* **Try it**: Report every line below that holds the word "trimStart".

(Exercise data begins)

(** * Battery viewer: serial framing, connection teardown and record parsing

    A shallow embedding of [src/serial-reader.js] (class [SerialReader]) and
    [src/battery-parser.js] (class [BatteryParser]), with the properties of
    the framer, of the teardown sequence and of the parser proved over it.

    JavaScript strings are sequences of UTF-16 code units, and [length],
    [split], [trim] and the regular expressions of the parser all work on
    code units; a string is therefore a [list N] here.  JavaScript numbers
    are IEEE 754 binary64 values; they are [spec_float] values with the
    operations of the Standard Library's [SpecFloat] at precision 53 and
    maximal exponent 1024. *)

From Stdlib Require Import String Ascii.
From Stdlib Require Import List ZArith NArith PArith Bool Lia.
From Stdlib Require Import Sorting.Sorted Sorting.Permutation.
From Stdlib Require Import Floats.SpecFloat.
Import ListNotations.

(* ================================================================== *)
(** ** JavaScript strings *)
(* ================================================================== *)

Module JsString.

Definition code_unit := N.
Definition jsstring := list code_unit.

(** Source literals are written as Rocq strings (UTF-8 bytes) and decoded
    to code units; every literal of the two source files lies in the Basic
    Multilingual Plane, so one, two and three byte sequences suffice. *)
Fixpoint utf8_decode (bs : list N) : jsstring :=
  match bs with
  | [] => []
  | b :: r =>
      if (b <? 128)%N then b :: utf8_decode r
      else if (b <? 224)%N then
        match r with
        | b2 :: r' => ((b - 192) * 64 + (b2 - 128))%N :: utf8_decode r'
        | [] => []
        end
      else
        match r with
        | b2 :: b3 :: r' =>
            ((b - 224) * 4096 + (b2 - 128) * 64 + (b3 - 128))%N :: utf8_decode r'
        | _ => []
        end
  end.

Definition js (s : string) : jsstring :=
  utf8_decode (map (fun a => N_of_ascii a) (list_ascii_of_string s)).

Definition char (s : string) : code_unit := hd 0%N (js s).

(** WhiteSpace and LineTerminator code points of ECMAScript: the characters
    removed by [String.prototype.trim] and matched by [\s]. *)
Definition is_space (c : code_unit) : bool :=
  existsb (N.eqb c)
    [9; 10; 11; 12; 13; 32; 160; 5760; 8232; 8233; 8239; 8287; 12288; 65279]%N
  || ((8192 <=? c)%N && (c <=? 8202)%N).

Fixpoint trimStart (s : jsstring) : jsstring :=
  match s with
  | c :: s' => if is_space c then trimStart s' else s
  | [] => []
  end.

Definition trimEnd (s : jsstring) : jsstring := rev (trimStart (rev s)).

(** [String.prototype.trim] *)
Definition trim (s : jsstring) : jsstring := trimEnd (trimStart s).

(** A string is truthy when it is not empty. *)
Definition truthy (s : jsstring) : bool :=
  match s with [] => false | _ => true end.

(Exercise data ends)

* **The completed task**:
Fixpoint trimStart (s : jsstring) : jsstring :=
  | c :: s' => if is_space c then trimStart s' else s
Definition trimEnd (s : jsstring) : jsstring := rev (trimStart (rev s)).
Definition trim (s : jsstring) : jsstring := trimEnd (trimStart s).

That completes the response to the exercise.